Ainsi, la Chine investit depuis peu plus que la Russie à Astana, notamment en lui apportant un grand marché et des projets d’infrastructure. Comme la première partie de l’explication du partenariat pouvait laisser pressentir, le cœur des relations sino-kazakhes s’articulent autour du transit. Astana, dont la géographie sépare l’Europe et l’Asie, profite des captations issues du transit des marchandises entre les deux continents. Aussi, des projets comme la construction du passage ferroviaire Ayagoz–Tacheng, le développement des hubs frontaliers de Khorgos et Alashankou, ou la Trans-Caspian International Transport Route témoignent des dynamiques bilatérales.
Astana voit en la Chine un marché alternatif et une assurance pour sa souveraineté et sa sécurité tandis que Pékin profite de ce verrou terrestre dont la géographie relie Asie Centrale, Caspienne et Europe. Une dépendance qui devient à son tour un risque : L’enjeu avec la Chine est maintenant de ne pas tomber dans la même dépendance que la Russie. la Chine est bien plus puissante (économiquement, démographiquement, technologiquement), impliquant de facto un déséquilibre. Utiliser la Chine comme levier contre la Russie grâce à la rivalité sino-russe, n’implique pas qu’une dépendance à celle-ci soit préférable, en témoignent les manifestations contre l’influence chinoise de 2019 à Astana.

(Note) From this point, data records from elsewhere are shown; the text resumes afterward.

(** * AgentVerse: pipeline builder, pipeline engine and coupling registry

    A shallow embedding of the pipeline builder page of the AgentVerse UI
    (the React component [PipelineBuilder]), of the MCP integration page
    ([MCPIntegrationGlass]), and of the server-side pipeline engine and
    coupling registry, followed by the properties established about them.

    The React component keeps its state in [useState] cells; every handler
    reads the cells of the current render and writes new values.  A handler
    is therefore a function from the state of the component to its next
    state, and the list of user events applied in order is a run.

    The file has two parts: all definitions first, then all theorems. *)

From Stdlib Require Import QArith DecimalString DecimalN.
From stdpp Require Import gmap strings list.

(* ===================================================================== *)
(** * Part I: definitions                                                 *)
(* ===================================================================== *)

(** ** The pipeline builder (PipelineBuilder.jsx) *)

(** A connection [{ from, to }]. *)
Record Connection := { from : string; to : string }.

(** A node [{ id, type, label, position, config }].  [config] is a JS object
    used as a map from keys to strings; [position] holds the two canvas
    coordinates. *)
Record Node := {
  id : string;
  type : string;
  label : string;
  position : Q * Q;
  config : gmap string string
}.

(** An entry of [nodeTypes], fetched from [/api/pipeline/node-types]:
    [config_schema] may be missing; when present it is given by its keys,
    in the order of [Object.keys], each with the [default] of its entry as
    [default || ''] tells defaults apart: [Some s] for a string [s], [None]
    for an entry without [default] and for a falsy one ([null], [false],
    [0]), which [||] replaces by [''] like the empty string.  (A default
    that is [true], a number other than 0, an array or an object would be
    stored as it is; the configurations of this model hold strings, so such
    schemas are outside it.) *)
Record NodeTypeInfo := {
  nt_type : string;
  nt_label : string;
  nt_config_schema : option (list (string * option string))
}.

(** The [useState] cells of the component that the handlers below use. *)
Record Builder := {
  pipelineName : string;
  pipelineDescription : string;
  nodes : list Node;
  connections : list Connection;
  selectedNode : option Node;
  connectionMode : bool;
  connectionStart : option Node;
  currentPipelineId : option string
}.

#[global] Instance Connection_eq_dec : EqDecision Connection.
Proof. solve_decision. Defined.

Definition set_nodes (b : Builder) (ns : list Node) : Builder :=
  {| pipelineName := pipelineName b; pipelineDescription := pipelineDescription b;
     nodes := ns; connections := connections b; selectedNode := selectedNode b;
     connectionMode := connectionMode b; connectionStart := connectionStart b;
     currentPipelineId := currentPipelineId b |}.

Definition set_connections (b : Builder) (cs : list Connection) : Builder :=
  {| pipelineName := pipelineName b; pipelineDescription := pipelineDescription b;
     nodes := nodes b; connections := cs; selectedNode := selectedNode b;
     connectionMode := connectionMode b; connectionStart := connectionStart b;
     currentPipelineId := currentPipelineId b |}.

Definition set_selectedNode (b : Builder) (s : option Node) : Builder :=
  {| pipelineName := pipelineName b; pipelineDescription := pipelineDescription b;
     nodes := nodes b; connections := connections b; selectedNode := s;
     connectionMode := connectionMode b; connectionStart := connectionStart b;
     currentPipelineId := currentPipelineId b |}.

Definition set_connectionMode (b : Builder) (m : bool) : Builder :=
  {| pipelineName := pipelineName b; pipelineDescription := pipelineDescription b;
     nodes := nodes b; connections := connections b; selectedNode := selectedNode b;
     connectionMode := m; connectionStart := connectionStart b;
     currentPipelineId := currentPipelineId b |}.

Definition set_connectionStart (b : Builder) (s : option Node) : Builder :=
  {| pipelineName := pipelineName b; pipelineDescription := pipelineDescription b;
     nodes := nodes b; connections := connections b; selectedNode := selectedNode b;
     connectionMode := connectionMode b; connectionStart := s;
     currentPipelineId := currentPipelineId b |}.

(** The ids of a list of nodes, in order. *)
Definition ids (ns : list Node) : list string := id <$> ns.

(** [`node-${Date.now()}`]: the decimal rendering of the clock reading
    (milliseconds since the epoch) after the prefix. *)
Definition render_number (n : N) : string := NilEmpty.string_of_uint (N.to_uint n).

Rééquilibrage et avantages du marché européen
Alors qu’elle sert de contrepoids occidental aux influences des partenariats chinois et russes non sans dangers, l’Europe à cela de bien qu’elle est source de norme, technologies et légitimité diplomatique. Principalement rétabli par le EPCA (Enhanced Partnership and Cooperation Agreement) signé en 2015 entre l’Union Européenne et l’Asie Centrale, cette nouvelle ligne commerciale se voit élevée au rang de partenariat stratégique en 2025, institutionalisant ainsi les investissements dans de vastes domaines (commerce, investissements, énergie, transport, environnement, justice, éducation, recherche, coopération économique et financière).

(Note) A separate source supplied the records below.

(** What the default rules accept. *)
Lemma default_valid_iff (k : jsstring) :
  Validator.isValid (Validator.validated v k) = true <->
  proper_key k = true /\ 2 <= len k <= 100
  /\ Validator.is_reserved Validator.DEFAULT_KEY_RULES k = false
  /\ k ∉ Validator.usedKeys v.
Proof.
  rewrite isValid_iff, default_rules. simpl.
  rewrite proper_key_iff, key_shape_iff, truthy_true.
  unfold Validator.only_key_chars.
  rewrite !Z.ltb_ge.
  split.
  - intros (H1 & H2 & H3 & H4 & H5 & H6 & H7).
    apply truthy_true in H1. rewrite H1 in *. simpl in H4.
    destruct (forallb is_underscore k) eqn:E1; [discriminate|].
    destruct (forallb is_digit k) eqn:E2; [discriminate|].
    destruct (Validator.has_double_underscore k) eqn:E3; [discriminate|].
    destruct (starts_underscore k || ends_underscore k) eqn:E4; [discriminate|].
    apply orb_false_iff in E4 as [E4 E5].
    apply truthy_true in H1. repeat split; try assumption; try lia; auto.
  - intros (((H1 & H2 & H3 & H4) & H5 & H6) & H7 & H8 & H9).
    apply truthy_true in H5. rewrite H5, H1, H2, H3, H4, H6. simpl.
    assert (forallb is_underscore k = false) as ->.
    { destruct k as [|c k]; [discriminate|]. simpl in H3 |- *. now rewrite H3. }
    repeat split; try assumption; try lia; auto. now apply truthy_true.
Qed.

(** What [normalizeKey] returns under the default rules for a key that
    sanitizes to something of at most [maxLength] characters: a proper key
    of at least two characters, not a reserved word and not in use. *)
Lemma normalized_default_key (s : jsstring) :
  Validator.sanitizeKey (toLowerCase s) <> [] ->
  len (Validator.sanitizeKey (toLowerCase s)) <= 100 ->
  proper_key (Validator.normalized v s) = true
  /\ 2 <= len (Validator.normalized v s)
  /\ Validator.is_reserved Validator.DEFAULT_KEY_RULES (Validator.normalized v s)
     = false
  /\ Validator.normalized v s ∉ Validator.usedKeys v.
Proof.
  intros Hne Hlen.
  assert (truthy s = true) as Hs by (destruct s; [now elim Hne | reflexivity]).
  destruct (normalize_shape_default s Hne Hlen) as (Hp & Hl & Hres).
  unfold Validator.normalized, evalState.
  rewrite normalizeKey_run, Hs, default_rules. cbn [fst].
  set (k := Validator.normalize_shape Validator.DEFAULT_KEY_RULES s) in *.
  pose proof (ensureUniqueness_fresh k v) as Hfresh.
  destruct (ensureUniqueness_shape k v) as [E | [n E]]; rewrite E in *.
  - repeat split; auto; lia.
  - pose proof (numbered_longer k n).
    repeat split; auto using numbered_proper, numbered_not_reserved; lia.
Qed.

(** A key the default rules accept is left as it is by [normalizeKey]. *)
Lemma valid_normalized_fixed (k : jsstring) :
  Validator.isValid (Validator.validated v k) = true ->
  Validator.normalized v k = k.
Proof.
  intros (Hp & Hl & Hres & Hun)%default_valid_iff.
  pose proof Hp as (Hk & Hne & Hd)%proper_key_iff.
  unfold Validator.normalized, evalState. rewrite normalizeKey_run, default_rules.
  apply truthy_true in Hne as Ht. rewrite Ht. cbn [fst].
  assert (Validator.normalize_shape Validator.DEFAULT_KEY_RULES k = k) as ->.
  { rewrite normalize_shape_default_eq.
    rewrite (toLowerCase_id _ (key_shape_chars _ Hk)), (sanitizeKey_id _ Hk).
    rewrite (fix_forbidden_default k Hk Hne), Hd. cbv zeta.
    destruct (Z.ltb_spec 100 (len k)); [lia|].
    destruct (Z.ltb_spec (len k) 2); [lia|].
    now rewrite Hres. }
  now apply ensureUniqueness_unused.
Qed.

(** C2, amended: under the default rules, for every set of used keys and
    every string whose lowercased and sanitized form is not empty and has at
    most [maxLength] characters, the key [normalizeKey] returns passes
    [validateKey] on the same validator, provided it has itself at most
    [maxLength] characters (it has whenever the uniqueness loop adds no
    suffix). *)
Theorem normalizeKey_valid (s : jsstring) :
  Validator.sanitizeKey (toLowerCase s) <> [] ->
  len (Validator.sanitizeKey (toLowerCase s))
    <= Validator.maxLength Validator.DEFAULT_KEY_RULES ->
  len (Validator.normalized v s)
    <= Validator.maxLength Validator.DEFAULT_KEY_RULES ->
  Validator.isValid (Validator.validated v (Validator.normalized v s)) = true.
Proof.
  intros Hne Hlen Hout. simpl in Hlen, Hout.
  destruct (normalized_default_key s Hne Hlen) as (Hp & Hl & Hres & Hfresh).
  apply default_valid_iff. repeat split; auto.
Qed.

(** C3, amended: under the default rules, for every set of used keys and
    every string whose lowercased and sanitized form is not empty and has at
    most [maxLength] characters, normalizing the result of [normalizeKey]
    again on the same validator returns it unchanged, provided that result
    has at most [maxLength] characters. *)
Theorem normalizeKey_idempotent (s : jsstring) :
  Validator.sanitizeKey (toLowerCase s) <> [] ->
  len (Validator.sanitizeKey (toLowerCase s))
    <= Validator.maxLength Validator.DEFAULT_KEY_RULES ->
  len (Validator.normalized v s)
    <= Validator.maxLength Validator.DEFAULT_KEY_RULES ->
  Validator.normalized v (Validator.normalized v s) = Validator.normalized v s.
Proof.
  intros Hne Hlen Hout. simpl in Hlen, Hout.
  destruct (normalized_default_key s Hne Hlen) as (Hp & Hl & Hres & Hfresh).
  apply valid_normalized_fixed.
  apply default_valid_iff. repeat split; auto.
Qed.

End DefaultRules.

(** ** Claims about the validator *)

(** C2, as stated, fails. Under the default rules and with no key in use,
    [normalizeKey("___")] is ["_key"], which [validateKey] rejects for its
    leading underscore. Under rules that allow lowercase letters only,
    [normalizeKey("save btn")] is ["save_btn"], which [validateKey] rejects
    for its underscore: the sanitizer works with the alphabet [[a-z0-9_]]
    whatever the rules say. *)
Lemma normalizeKey_result_invalid :
  Validator.normalized (Validator.newKeyValidator Validator.DEFAULT_KEY_RULES)
    (lit "___") = lit "_key"
  /\ Validator.isValid
       (Validator.validated (Validator.newKeyValidator Validator.DEFAULT_KEY_RULES)
          (Validator.normalized
             (Validator.newKeyValidator Validator.DEFAULT_KEY_RULES) (lit "___")))
     = false
  /\ Validator.normalized (Validator.newKeyValidator letters_only_rules)
       (lit "save btn") = lit "save_btn"
  /\ Validator.isValid
       (Validator.validated (Validator.newKeyValidator letters_only_rules)
          (Validator.normalized (Validator.newKeyValidator letters_only_rules)
             (lit "save btn")))
     = false.
Proof. repeat split; vm_compute; reflexivity. Qed.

Aux objectifs de diversification des partenaires s’ajoutent ceux de diversification des domaines économiques. Et économiquement, l’Europe est le partenaire qui en apporte le plus, sans exiger d’alignements exclusifs. Environ 34% du commerce extérieur total kazakhe provient du vieux continent (45 milliards en 2024), tandis que la moitié de ses IDE sont européens. Avec des standards qualitatifs et un cadre pour les services, l’UE répond aussi aux offres kazakhes par souci d’intérêts mutuels (uranium, métaux, énergie...).
Les deux pays partagent l’impératif d’une fin aussi rapide que possible aux dépendances énergétiques russes (depuis la guerre en Ukraine pour l’UE), fondé sur ces objectifs communs, un memorandum avait été signé en 2022 ( “Raw materials, batteries, and renewable hydrogen).

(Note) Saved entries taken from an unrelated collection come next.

(** C9. A run delivers only reminders whose [due_at] is strictly before
    the clock of the run and that [can_deliver_reminder] accepts; what a
    run delivers it removes in the same run (deliveries and remaining
    list together are the former list, as multisets), so over any number
    of runs a stored reminder is delivered at most once; and a stored
    reminder that is due and deliverable at every run is delivered, and
    gone from the store, after as many runs as its channel holds
    reminders. *)
Theorem scheduler_delivers_due_once :
  (forall bot now reminders c r,
     r ∈ channel_list (delivered_by_channel
                         (check_ctx_reminder_jobs bot now reminders)) c ->
     datetime_lt (due_at r) now = true /\ can_deliver_reminder bot r = true)
  /\ (forall bot now reminders c,
        channel_list (delivered_by_channel
                        (check_ctx_reminder_jobs bot now reminders)) c
          ++ channel_list (active_reminders
                             (check_ctx_reminder_jobs bot now reminders)) c
        ≡ₚ channel_list reminders c)
  /\ (forall runs reminders c,
        channel_list (run_jobs runs reminders ∅).1 c
          ++ channel_list (run_jobs runs reminders ∅).2 c
        ≡ₚ channel_list reminders c)
  /\ (forall runs reminders c r,
        r ∈ channel_list reminders c ->
        Forall (run_reaches r) runs ->
        (length (channel_list reminders c) <= length runs)%nat ->
        r ∈ channel_list (run_jobs runs reminders ∅).1 c
        /\ r ∉ channel_list (run_jobs runs reminders ∅).2 c).
Proof.
  repeat apply conj.
  - intros bot now reminders c r.
    destruct (check_ctx_reminder_jobs_channel bot now reminders c)
      as [(_ & -> & _)|(_ & -> & _)]; [by intros ?%elem_of_nil|].
    intros Hin.
    destruct (check_channel_spec bot now (channel_list reminders c)) as [Hdd _].
    rewrite Forall_forall in Hdd. apply Hdd in Hin.
    by apply andb_true_iff in Hin.
  - intros bot now reminders c.
    destruct (check_ctx_reminder_jobs_channel bot now reminders c)
      as [(_ & -> & ->)|(_ & -> & ->)]; [done|].
    apply check_channel_spec.
  - intros runs reminders c. rewrite run_jobs_perm.
    unfold channel_list at 1. by rewrite lookup_empty.
  - intros runs reminders c r Hin Hruns Hlen.
    assert (Hgone : r ∉ channel_list (run_jobs runs reminders ∅).2 c).
    { apply run_jobs_gone; [done|by right]. }
    split; [|done].
    pose proof (run_jobs_perm runs reminders ∅ c) as Hperm.
    unfold channel_list at 3 in Hperm. rewrite lookup_empty in Hperm.
    simpl in Hperm. rewrite <- Hperm in Hin.
    apply elem_of_app in Hin as [Hin|Hin]; done.
Qed.
(** X23. The sphere test and the box test do not reject NaN as the triangle
    test does.  A sphere with a NaN in its center or as its radius, and a box
    whose corners hold nothing but NaN, are hit by every ray: the test
    returns [result], holding NaN in every coordinate.  ([Math.sqrt] of NaN
    is NaN.) *)
Theorem undefined_shapes_accepted {S : Sqrt N} (ray : Ray.t) (res : loc)
    (s : Store) :
  (forall a : num, Spec.isNaN a = true -> Spec.isNaN (sqrt a) = true) ->
  (forall sphere,
     hasNaN (BoundingSphere.center sphere) = true
     \/ Spec.isNaN (BoundingSphere.radius sphere) = true ->
     let out := Ray.intersectBoundingSphere ray sphere res s in
     fst out = Some res /\ allNaN (snd out res) = true)
  /\ (forall box,
        allNaN (AABB.min box) = true -> allNaN (AABB.max box) = true ->
        let out := Ray.intersectAABB ray box res s in
        fst out = Some res /\ allNaN (snd out res) = true).
Proof.
  intro Hsqrt. split.
  - intros sphere H out.
    destruct (intersectBoundingSphere_run ray sphere res s) as (F & P & _).
    fold out in F, P.
    assert (Hroot : Spec.isNaN (Spec.thc ray sphere) = true).
    { unfold Spec.thc. apply Hsqrt.
      destruct H as [H|H].
      - apply sub_nan. right. unfold Spec.d2, Spec.tca, Spec.vdot, Spec.vsub.
        destruct sphere as [[cx cy cz] r]. unfold hasNaN in H.
        cbn [BoundingSphere.center Vector3.x Vector3.y Vector3.z] in *.
        rewrite !orb_true_iff in H. destruct H as [[H|H]|H]; nan.
      - apply sub_nan. left. unfold Spec.radius2. apply mul_nan. left. exact H. }
    assert (H0 : Spec.isNaN (Spec.t0 ray sphere) = true)
      by (unfold Spec.t0; apply sub_nan; right; exact Hroot).
    assert (E : Spec.sphereT ray sphere = Some (Spec.t0 ray sphere)).
    { unfold Spec.sphereT.
      rewrite (ltb_nan (Spec.radius2 sphere) (Spec.d2 ray sphere)).
      - rewrite (ltb_nan (Spec.t0 ray sphere) Zero) by (left; exact H0).
        reflexivity.
      - destruct H as [H|H].
        + right. unfold Spec.d2, Spec.tca, Spec.vdot, Spec.vsub.
          destruct sphere as [[cx cy cz] r]. unfold hasNaN in H.
          cbn [BoundingSphere.center Vector3.x Vector3.y Vector3.z] in *.
          rewrite !orb_true_iff in H. destruct H as [[H|H]|H]; nan.
        + left. unfold Spec.radius2. apply mul_nan. left. exact H. }
    rewrite E in F, P. split; [exact F|].
    rewrite (P _ eq_refl). apply pointAt_nan. exact H0.
  - intros box Hmin Hmax out.
    destruct (intersectAABB_run ray box res s) as (F & P & _).
    fold out in F, P.
    unfold allNaN in Hmin, Hmax. rewrite !andb_true_iff in Hmin, Hmax.
    destruct Hmin as ((Lx & Ly) & Lz), Hmax as ((Ux & Uy) & Uz).
    assert (Slab : forall o d lo hi : num,
               Spec.isNaN lo = true -> Spec.isNaN hi = true ->
               Spec.isNaN (fst (Spec.slab o d lo hi)) = true
               /\ Spec.isNaN (snd (Spec.slab o d lo hi)) = true).
    { intros o d lo hi Hlo Hhi. unfold Spec.slab.
      destruct (leb Zero (div One d)); cbn [fst snd]; split; nan. }
    destruct (Slab (Vector3.x (Ray.origin ray)) (Vector3.x (Ray.direction ray))
                _ _ Lx Ux) as (X1 & X2).
    destruct (Slab (Vector3.y (Ray.origin ray)) (Vector3.y (Ray.direction ray))
                _ _ Ly Uy) as (Y1 & Y2).
    destruct (Slab (Vector3.z (Ray.origin ray)) (Vector3.z (Ray.direction ray))
                _ _ Lz Uz) as (Z1 & Z2).
    fold (Spec.slabX ray box) in X1, X2. fold (Spec.slabY ray box) in Y1, Y2.
    fold (Spec.slabZ ray box) in Z1, Z2.
    assert (E : exists t, Spec.boxT ray box = Some t /\ Spec.isNaN t = true).
    { unfold Spec.boxT, Spec.boxOf, Spec.disjoint, Spec.fold.
      destruct (Spec.slabX ray box) as [a1 b1], (Spec.slabY ray box) as [a2 b2],
        (Spec.slabZ ray box) as [a3 b3]. cbn [fst snd] in *.
      rewrite X1, X2, !orb_true_r. cbn [fst snd].
      rewrite Y1, Y2, !orb_true_r.
      rewrite (ltb_nan b2 a1), (ltb_nan b1 a2), (ltb_nan b3 a2), (ltb_nan b2 a3),
        (ltb_nan b3 Zero) by auto.
      cbn [orb]. destruct (leb Zero a3); eexists; split; try reflexivity; assumption. }
    destruct E as (t & E & Ht). rewrite E in F, P. split; [exact F|].
    rewrite (P _ eq_refl). apply pointAt_nan. exact Ht.
Qed.

Section Ragged.
Context {T : Matrix4Ops N}.
Import ObstacleSpec.

Lemma firstHit_skip (ray : Ray.t) (cull : bool) (ts ts' : list Triangle.t)
    (tri : Triangle.t) :
  Spec.triangleT ray tri cull = None ->
  firstHit ray cull (ts ++ tri :: ts') = firstHit ray cull (ts ++ ts').
Proof.
  intro H. induction ts as [|tri' ts IH]; simpl; [rewrite H; reflexivity|].
  destruct (Spec.triangleT ray tri' cull); [reflexivity | exact IH].
Qed.

Lemma toWorld_undefined (m : Matrix4) (tri : Triangle.t) :
  propagates m -> undefinedTriangle tri = true ->
  undefinedTriangle (toWorld m tri) = true.
Proof.
  unfold undefinedTriangle, toWorld. simpl. rewrite !orb_true_iff.
  intros P [[H|H]|H]; apply P in H; auto.
Qed.

(** The number of passes over a buffer cut back to complete groups, and
    over the buffer itself. *)
Lemma passes_complete (l stride : nat) :
  0 < stride ->
  passes (stride * (l / stride)) stride = l / stride
  /\ (l mod stride = 0 -> passes l stride = l / stride)
  /\ (l mod stride <> 0 -> passes l stride = l / stride + 1).
Proof.
  intro Hs. unfold passes.
  pose proof (Nat.div_mod_eq l stride) as D.
  pose proof (Nat.mod_upper_bound l stride) as B.
  split; [|split].
  - symmetry. apply Nat.div_unique with (r := stride - 1); lia.
  - intro R. symmetry. apply Nat.div_unique with (r := stride - 1); lia.
  - intro R. symmetry. apply Nat.div_unique with (r := l mod stride - 1); nia.
Qed.

(** The scan over the triangles [f 0 .. f (p - 1)] of a buffer of length
    [l], when the triangles of the buffer cut back are the same and the
    triangle after them is undefined. *)
Lemma firstHit_complete (ray : Ray.t) (cull : bool) (m : Matrix4)
    (f f' : nat -> Triangle.t) (l stride : nat) :
  0 < stride -> propagates m ->
  (forall k, k < l / stride -> f' k = f k) ->
  (l mod stride <> 0 -> undefinedTriangle (f (l / stride)) = true) ->
  firstHit ray cull
    (map (toWorld m) (map f' (seq 0 (passes (stride * (l / stride)) stride))))
  = firstHit ray cull (map (toWorld m) (map f (seq 0 (passes l stride)))).
Proof.
  intros Hs Hm Hsame Hlast.
  destruct (@passes_complete l stride Hs) as (Pc & P0 & P1).
  rewrite Pc.
  assert (Same : map f' (seq 0 (l / stride)) = map f (seq 0 (l / stride))).
  { apply map_ext_in. intros k Hk. apply in_seq in Hk. apply Hsame. lia. }
  rewrite Same.
  destruct (Nat.eq_dec (l mod stride) 0) as [R|R].
  - rewrite (P0 R). reflexivity.
  - rewrite (P1 R), seq_app, !map_app. simpl.
    rewrite firstHit_skip, app_nil_r; [reflexivity|].
    apply triangleT_undefined, toWorld_undefined; [exact Hm | exact (Hlast R)].
Qed.

Lemma soupTriangle_complete (vertices : list num) (k : nat) :
  k < length vertices / 9 ->
  soupTriangle (complete 9 vertices) k = soupTriangle vertices k.
Proof.
  intro Hk. unfold soupTriangle, complete.
  assert (E : forall i, i < 9 * (length vertices / 9) ->
            nth i (firstn (9 * (length vertices / 9)) vertices) NaN
            = nth i vertices NaN).
  { intros i Hi. rewrite nth_firstn.
    destruct (Nat.ltb_spec i (9 * (length vertices / 9))); [reflexivity | lia]. }
  rewrite !E by lia. reflexivity.
Qed.

(** The last triangle of a buffer that breaks off inside it has a NaN. *)
Lemma soupTriangle_ragged (vertices : list num) :
  length vertices mod 9 <> 0 ->
  undefinedTriangle (soupTriangle vertices (length vertices / 9)) = true.
Proof.
  intro H. unfold undefinedTriangle, hasNaN, soupTriangle. cbv zeta.
  cbn [Triangle.a Triangle.b Triangle.c Vector3.x Vector3.y Vector3.z].
  assert (E : nth (9 * (length vertices / 9) + 8) vertices NaN = NaN).
  { apply nth_overflow.
    pose proof (Nat.div_mod_eq (length vertices) 9).
    pose proof (Nat.mod_upper_bound (length vertices) 9). lia. }
  rewrite E, nan_nan, !orb_true_r. reflexivity.
Qed.

Lemma indexedTriangle_complete (vertices : list num) (indices : list nat) (k : nat) :
  k < length indices / 3 ->
  indexedTriangle vertices (complete 3 indices) k = indexedTriangle vertices indices k.
Proof.
  intro Hk. unfold indexedTriangle, complete.
  assert (E : forall i, i < 3 * (length indices / 3) ->
            nth_error (firstn (3 * (length indices / 3)) indices) i
            = nth_error indices i).
  { intros i Hi. rewrite nth_error_firstn.
    destruct (Nat.ltb_spec i (3 * (length indices / 3))); [reflexivity | lia]. }
  rewrite !E by lia. reflexivity.
Qed.

(** The last triangle of an index buffer that breaks off inside it has no
    third vertex. *)
Lemma indexedTriangle_ragged (vertices : list num) (indices : list nat) :
  length indices mod 3 <> 0 ->
  undefinedTriangle (indexedTriangle vertices indices (length indices / 3)) = true.
Proof.
  intro H. unfold undefinedTriangle, indexedTriangle.
  cbn [Triangle.a Triangle.b Triangle.c].
  assert (E : nth_error indices (3 * (length indices / 3) + 2) = None).
  { apply nth_error_None.
    pose proof (Nat.div_mod_eq (length indices) 3).
    pose proof (Nat.mod_upper_bound (length indices) 3). lia. }
  rewrite E. unfold vertexAt, hasNaN at 3. cbn [Vector3.x Vector3.y Vector3.z].
  rewrite nan_nan, !orb_true_r. reflexivity.
Qed.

A contrario de Moscou, si l’UE ne soulève aucune crainte liée à la prédation, elle ne fournit par ailleurs aucun parapluie sécuritaire comparable aux cadres post-soviétiques, et la situation Ukrainienne pèse sur les relations en ce sens que la prévention du contournement des sanctions contre la Russie est devenue un sujet important dans les relations UE–Kazakhstan, de la sorte qu’ils furent rappelés et encouragés lors de la 22ème réunion du Cooperation Comitee (juin 2025). Dans le cadre, le 19ème paquet de sanctions européennes d’octobre 2025 a touché 4 banques Kazakhes liées aux systèmes de paiements russes, critiquant une neutralité qui n’en était pas vraiment une.